Task
What you return must be an exact copy of the lines in the listing below between the line holding "- rewrite lookup_alter_ne" and the line holding "split; [|naive_solver]. intros", inclusive, and nothing more.

Source records
(* ===== verification/HubSpec.v ===== *)
(** The hub's invariants, who receives what, and resuming. *)

From Stdlib Require Import ZArith Lia List Ascii.
From stdpp Require Import base decidable list gmap sets strings relations.
From S2P Require Import Prelude GoStrings Replay Hub.

(** ** How the operations change the tables *)

Lemma on_conn_store h c f : store (on_conn h c f) = alter f c (store h).
Proof. reflexivity. Qed.

Lemma with_topics_id x : with_topics (c_topics x) x = x.
Proof. by destruct x. Qed.

Lemma with_topics_twice a b x : with_topics a (with_topics b x) = with_topics a x.
Proof. reflexivity. Qed.

Lemma detach_one_store c h t :
  store (detach_one c h t) = alter (fun x => with_topics (c_topics x ∖ {[t]}) x) c (store h).
Proof.
  unfold detach_one. destruct (store h !! c) as [x|] eqn:E.
  - case_bool_decide as Ht.
    + apply map_eq. intros c'. destruct (decide (c' = c)) as [->|];
        [|by rewrite lookup_alter_ne]. rewrite lookup_alter_eq, E. cbn. f_equal.
      rewrite difference_disjoint_L by set_solver. by rewrite with_topics_id.
    + assert (X : alter (with_topics (c_topics x ∖ {[t]})) c (store h)
                  = alter (fun x => with_topics (c_topics x ∖ {[t]}) x) c (store h)).
      { apply map_eq. intros c'. destruct (decide (c' = c)) as [->|];
          [by rewrite !lookup_alter_eq, E|by rewrite !lookup_alter_ne]. }
      rewrite <- X. cbn. by destruct (topics h !! t).
  - apply map_eq. intros c'. destruct (decide (c' = c)) as [->|];
      [by rewrite lookup_alter_eq, E|by rewrite lookup_alter_ne].
Qed.

Lemma detachTopics_store c ts h :
  store (detachTopics c ts h) = alter (fun x => with_topics (c_topics x ∖ list_to_set ts) x) c (store h).
Proof.
  unfold detachTopics. revert h. induction ts as [|t ts IH]; intros h; cbn [fold_left].
  - apply map_eq. intros c'. destruct (decide (c' = c)) as [->|]; [|by rewrite lookup_alter_ne].
    rewrite lookup_alter_eq. destruct (store h !! c) as [x|]; [|done]. cbn. f_equal.
    rewrite difference_empty_L. by rewrite with_topics_id.
  - rewrite IH, detach_one_store. apply map_eq. intros c'.
    destruct (decide (c' = c)) as [->|]; [|by rewrite !lookup_alter_ne].
    rewrite !lookup_alter_eq. destruct (store h !! c) as [x|]; [|done]. cbn. f_equal.
    rewrite with_topics_twice. f_equal. cbn [c_topics with_topics]. set_solver.
Qed.

Lemma detachLocked_store c h :
  store (detachLocked c None h) = alter (with_topics ∅) c (store h).
Proof.
  unfold detachLocked. destruct (store h !! c) as [x|] eqn:E.
  - rewrite detachTopics_store. apply map_eq. intros c'.
    destruct (decide (c' = c)) as [->|]; [|by rewrite !lookup_alter_ne].
    rewrite !lookup_alter_eq, E. cbn. do 2 f_equal. rewrite list_to_set_elements_L. set_solver.
  - apply map_eq. intros c'. destruct (decide (c' = c)) as [->|]; [by rewrite lookup_alter_eq, E|by rewrite lookup_alter_ne].
Qed.

(** What dropLocked does to its connection. *)
Definition drop_conn (x : conn) : conn := (end_ closeSlow (str "slow consumer") (with_topics ∅ x)).1.

Lemma dropLocked_store c h : store (dropLocked c h) = alter drop_conn c (store h).
Proof.
  unfold dropLocked. rewrite on_conn_store. cbn [store count]. rewrite detachLocked_store.
  apply map_eq. intros c'. destruct (decide (c' = c)) as [->|]; [|by rewrite !lookup_alter_ne].
  rewrite !lookup_alter_eq. by destruct (store h !! c).
Qed.

(** What delivering [f] does to a subscriber. *)
Definition received (f : frame) (x : conn) : conn :=
  let '(x', r) := push f true x in
  match r with queuedOK => x' | full => drop_conn x | gone => x end.

Lemma deliver_one_store f h slow c :
  store (deliver_one f (h, slow) c).1 = alter (received f) c (store h).
Proof.
  unfold deliver_one. destruct (store h !! c) as [x|] eqn:E.
  - unfold received. destruct (push f true x) as [x' r] eqn:P. destruct r; cbn [fst].
    + cbn. apply map_eq. intros c'. destruct (decide (c' = c)) as [->|]; [|by rewrite !lookup_alter_ne].
      rewrite !lookup_alter_eq, E. cbn. by rewrite P.
    + rewrite dropLocked_store. apply map_eq. intros c'. destruct (decide (c' = c)) as [->|]; [|by rewrite !lookup_alter_ne].
      rewrite !lookup_alter_eq, E. cbn. by rewrite P.
    + apply map_eq. intros c'. destruct (decide (c' = c)) as [->|]; [|by rewrite !lookup_alter_ne].
      rewrite !lookup_alter_eq, E. cbn. by rewrite P.
  - apply map_eq. intros c'. destruct (decide (c' = c)) as [->|]; [by rewrite lookup_alter_eq, E|by rewrite lookup_alter_ne].
Qed.

Lemma deliver_all_store f cs h slow c : NoDup cs ->
  store (fold_left (deliver_one f) cs (h, slow)).1 !! c
  = if decide (c ∈ cs) then received f <$> store h !! c else store h !! c.
Proof.
  revert h slow. induction cs as [|d cs IH]; intros h slow N; cbn [fold_left].
  - by rewrite decide_False by apply not_elem_of_nil.
  - apply NoDup_cons in N as [Nd N]. pose proof (deliver_one_store f h slow d) as S.
    destruct (deliver_one f (h, slow) d) as [h' slow']. cbn [fst] in S. rewrite (IH h' slow' N), S.
    destruct (decide (c = d)) as [->|].
    + rewrite (decide_False (P := d ∈ cs)) by done. rewrite decide_True by (by apply elem_of_cons; left).
      by rewrite lookup_alter_eq.
    + rewrite lookup_alter_ne by done. destruct (decide (c ∈ cs)).
      * by rewrite decide_True by (by apply elem_of_cons; right).
      * by rewrite decide_False by (rewrite elem_of_cons; tauto).
Qed.

Lemma deliverLocked_store f h c :
  store (deliverLocked f h).1 !! c
  = if decide (c ∈ default ∅ (topics h !! f_topic f)) then received f <$> store h !! c else store h !! c.
Proof.
  unfold deliverLocked. rewrite deliver_all_store by apply NoDup_elements.
  destruct (decide (c ∈ default ∅ (topics h !! f_topic f))) as [H|H].
  - by rewrite decide_True by (by apply elem_of_elements).
  - by rewrite decide_False by (by rewrite elem_of_elements).
Qed.

(** ** Subscriptions from both sides *)

Definition subscribed (h : hub) (c : nat) (t : gostring) : Prop :=
  exists x, store h !! c = Some x /\ t ∈ c_topics x.

(** The topics table is the connections' topics, without empty entries. *)
Record linked (h : hub) : Prop := {
  link_iff : forall c t, subscribed h c t <-> c ∈ default ∅ (topics h !! t);
  link_nonempty : forall t subs, topics h !! t = Some subs -> subs <> ∅;
}.

(** An operation that keeps every connection's topics keeps the link. *)
Lemma linked_same h h' : topics h' = topics h ->
  (forall c, c_topics <$> store h' !! c = c_topics <$> store h !! c) -> linked h -> linked h'.
Proof.
  intros Ht Hs [L N]. split.
  - intros c t. rewrite Ht, <- L. unfold subscribed. specialize (Hs c).
    destruct (store h !! c), (store h' !! c); cbn in Hs; simplify_eq; [|naive_solver].
    split; intros (? & [= <-] & ?); eexists; (split; [done|congruence]).
  - intros t subs. rewrite Ht. apply N.
Qed.

Lemma linked_on_conn h c f : (forall x, c_topics (f x) = c_topics x) -> linked h -> linked (on_conn h c f).
Proof.
  intros Hf. apply linked_same; [done|]. intros c'. cbn. destruct (decide (c' = c)) as [->|].
  - rewrite lookup_alter_eq. destruct (store h !! c); cbn; [by rewrite Hf|done].
  - by rewrite lookup_alter_ne.
Qed.

Lemma detach_one_linked c t h : linked h -> linked (detach_one c h t).
Proof.
  intros [L N]. assert (S : forall c' t', subscribed (detach_one c h t) c' t' <-> subscribed h c' t' /\ ~ (c' = c /\ t' = t)).
  { intros c' t'. unfold subscribed. rewrite detach_one_store. destruct (decide (c' = c)) as [->|].
    - rewrite lookup_alter_eq. destruct (store h !! c) as [x|]; cbn; [|naive_solver].
      split; [intros (? & [= <-] & H); cbn in H; set_solver|].
      intros [(? & [= <-] & H) Hn]. eexists. split; [done|]. cbn. set_solver.
    - rewrite lookup_alter_ne by done. naive_solver. }
  assert (T : topics (detach_one c h t) = topics h
    \/ topics (detach_one c h t) = (let subs := default ∅ (topics h !! t) ∖ {[c]} in
         if bool_decide (subs = ∅) then delete t (topics h) else <[t := subs]> (topics h))).
  { unfold detach_one. destruct (store h !! c) as [x|]; [|by left]. case_bool_decide; [by left|].
    cbn. destruct (topics h !! t) as [subs|] eqn:E; cbn; [by right|by left]. }
  assert (Hc : c ∈ default ∅ (topics h !! t) -> topics (detach_one c h t)
     = (let subs := default ∅ (topics h !! t) ∖ {[c]} in
         if bool_decide (subs = ∅) then delete t (topics h) else <[t := subs]> (topics h))).
  { intros Hc. apply L in Hc as (x & Ex & Hx). unfold detach_one. rewrite Ex.
    rewrite bool_decide_false by tauto. cbn. destruct (topics h !! t) as [subs|] eqn:E; [done|].
    cbn. exfalso. assert (c ∈ default ∅ (topics h !! t)) as X by (apply L; by exists x). rewrite E in X. set_solver. }
  assert (Q : forall t' c', c' ∈ default ∅ (topics (detach_one c h t) !! t')
              <-> c' ∈ default ∅ (topics h !! t') /\ ~ (c' = c /\ t' = t)).
  { intros t' c'. destruct (decide (c ∈ default ∅ (topics h !! t))) as [Hin|Hnin].
    - rewrite (Hc Hin). cbn zeta. destruct (decide (t' = t)) as [->|].
      + case_bool_decide as Em.
        * rewrite lookup_delete_eq. cbn. split; [set_solver|]. intros [? ?].
          assert (c' ∈ default ∅ (topics h !! t) ∖ {[c]}) as X by set_solver. rewrite Em in X. set_solver.
        * rewrite lookup_insert_eq. cbn. set_solver.
      + case_bool_decide; [rewrite lookup_delete_ne by done|rewrite lookup_insert_ne by done]; naive_solver.
    - assert (topics (detach_one c h t) = topics h) as ->.
      { unfold detach_one. destruct (store h !! c) as [x|] eqn:Ex; [|done]. case_bool_decide as Hx; [done|].
        exfalso. apply Hnin, L. exists x. split; [done|]. set_solver. }
      split; [|naive_solver]. intros H. split; [done|]. intros [-> ->]. done. }
  split.
  - intros c' t'. rewrite S, Q, L. done.
  - intros t' subs. destruct T as [-> | ->]; [apply N|]. cbn zeta. destruct (decide (t' = t)) as [->|].
    + case_bool_decide; [by rewrite lookup_delete_eq|]. rewrite lookup_insert_eq. by intros [= <-].
    + case_bool_decide; [rewrite lookup_delete_ne by done|rewrite lookup_insert_ne by done]; apply N.
Qed.

Lemma detachTopics_linked c ts h : linked h -> linked (detachTopics c ts h).
Proof.
  unfold detachTopics. revert h. induction ts as [|t ts IH]; intros h H; [done|]. cbn. by apply IH, detach_one_linked.
Qed.

Lemma detachLocked_linked c ts h : linked h -> linked (detachLocked c ts h).
Proof.
  intros H. destruct ts as [ts|]; cbn; [by apply detachTopics_linked|].
  destruct (store h !! c); [by apply detachTopics_linked|done].
Qed.

Lemma attach_one_linked c t h : is_Some (store h !! c) -> linked h -> linked (attach_one c h t).
Proof.
  intros [x Ex] [L N]. split.
  - intros c' t'. unfold subscribed, attach_one. cbn. destruct (decide (t' = t)) as [->|].
    + rewrite lookup_insert_eq. cbn. rewrite elem_of_union, elem_of_singleton, <- L. unfold subscribed.
      destruct (decide (c' = c)) as [->|].
      * rewrite lookup_alter_eq, Ex. cbn. split; [auto|]. intros _. eexists. split; [done|]. cbn. set_solver.
      * rewrite lookup_alter_ne by done. naive_solver.
    + rewrite lookup_insert_ne by done. rewrite <- L. unfold subscribed. destruct (decide (c' = c)) as [->|].
      * rewrite lookup_alter_eq, Ex. cbn. split; intros (? & [= <-] & H); eexists; (split; [done|]); cbn in *; set_solver.
      * by rewrite lookup_alter_ne.
  - intros t' subs. unfold attach_one. cbn. destruct (decide (t' = t)) as [->|].
    + rewrite lookup_insert_eq. intros [= <-]. set_solver.
    + rewrite lookup_insert_ne by done. apply N.
Qed.

(** ** What holds of a connection *)

(** The user: rule: such a topic is its user's alone. *)
Definition user_rule (user topic : gostring) : Prop :=
  forall id, cut_prefix own_topic_prefix topic = Some id -> user <> [] /\ id = user.

Definition live_in (q : list queued) : list queued := List.filter q_live q.

Record conn_ok (g : hub_config) (x : conn) : Prop := {
  ok_limit : limit x = SendBuffer g;
  ok_cap : cap x = SendBuffer g + ReplaySize g + 2 * MaxSubscriptions g;
  ok_live : ended x = false -> live x = Z.of_nat (length (live_in (queue x)));
  ok_live_le : Z.of_nat (length (live_in (queue x))) <= Z.max 0 (limit x);
  ok_cap_le : Z.of_nat (length (queue x)) <= Z.max 0 (cap x);
  ok_ended : ended x = true -> queue x = [];
  ok_topics : forall t, t ∈ c_topics x -> user_rule (userID x) t;
  ok_queue : forall q, q ∈ queue x -> f_id (q_f q) <> [] -> user_rule (userID x) (f_topic (q_f q));
}.

Lemma newConn_ok g k u s : conn_ok g (newConn g k u s).
Proof.
  split; cbn; try done; try lia.
  intros q Hq. by apply not_elem_of_nil in Hq.
Qed.

Lemma live_in_app a b : live_in (a ++ b) = live_in a ++ live_in b.
Proof. apply List.filter_app. Qed.

Lemma push_ok g f lv x : (f_id f <> [] -> user_rule (userID x) (f_topic f)) ->
  conn_ok g x -> conn_ok g (push f lv x).1.
Proof.
  intros Hf K. pose proof K as [H1 H2 H3 H4 H5 H6 H7 H8]. unfold push. destruct (ended x) eqn:E; [done|].
  destruct ((lv && (live x >=? limit x)) || (Z.of_nat (length (queue x)) >=? cap x)) eqn:B; [done|].
  apply orb_false_iff in B as [B1 B2]. specialize (H3 eq_refl).
  split; cbn [limit cap ended live queue c_topics userID fst]; try done.
  - intros _. rewrite live_in_app, length_app. unfold live_in at 2. cbn. destruct lv; cbn; lia.
  - rewrite live_in_app, length_app. unfold live_in at 2. cbn. destruct lv; cbn in *; lia.
  - rewrite length_app. cbn. lia.
  - intros q [Hq| ->%list_elem_of_singleton]%elem_of_app; [by apply H8|done].
Qed.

Result
    - rewrite lookup_alter_ne by done. naive_solver. }
  assert (T : topics (detach_one c h t) = topics h
    \/ topics (detach_one c h t) = (let subs := default ∅ (topics h !! t) ∖ {[c]} in
         if bool_decide (subs = ∅) then delete t (topics h) else <[t := subs]> (topics h))).
  { unfold detach_one. destruct (store h !! c) as [x|]; [|by left]. case_bool_decide; [by left|].
    cbn. destruct (topics h !! t) as [subs|] eqn:E; cbn; [by right|by left]. }
  assert (Hc : c ∈ default ∅ (topics h !! t) -> topics (detach_one c h t)
     = (let subs := default ∅ (topics h !! t) ∖ {[c]} in
         if bool_decide (subs = ∅) then delete t (topics h) else <[t := subs]> (topics h))).
  { intros Hc. apply L in Hc as (x & Ex & Hx). unfold detach_one. rewrite Ex.
    rewrite bool_decide_false by tauto. cbn. destruct (topics h !! t) as [subs|] eqn:E; [done|].
    cbn. exfalso. assert (c ∈ default ∅ (topics h !! t)) as X by (apply L; by exists x). rewrite E in X. set_solver. }
  assert (Q : forall t' c', c' ∈ default ∅ (topics (detach_one c h t) !! t')
              <-> c' ∈ default ∅ (topics h !! t') /\ ~ (c' = c /\ t' = t)).
  { intros t' c'. destruct (decide (c ∈ default ∅ (topics h !! t))) as [Hin|Hnin].
    - rewrite (Hc Hin). cbn zeta. destruct (decide (t' = t)) as [->|].
      + case_bool_decide as Em.
        * rewrite lookup_delete_eq. cbn. split; [set_solver|]. intros [? ?].
          assert (c' ∈ default ∅ (topics h !! t) ∖ {[c]}) as X by set_solver. rewrite Em in X. set_solver.
        * rewrite lookup_insert_eq. cbn. set_solver.
      + case_bool_decide; [rewrite lookup_delete_ne by done|rewrite lookup_insert_ne by done]; naive_solver.
    - assert (topics (detach_one c h t) = topics h) as ->.
      { unfold detach_one. destruct (store h !! c) as [x|] eqn:Ex; [|done]. case_bool_decide as Hx; [done|].
        exfalso. apply Hnin, L. exists x. split; [done|]. set_solver. }
      split; [|naive_solver]. intros H. split; [done|]. intros [-> ->]. done. }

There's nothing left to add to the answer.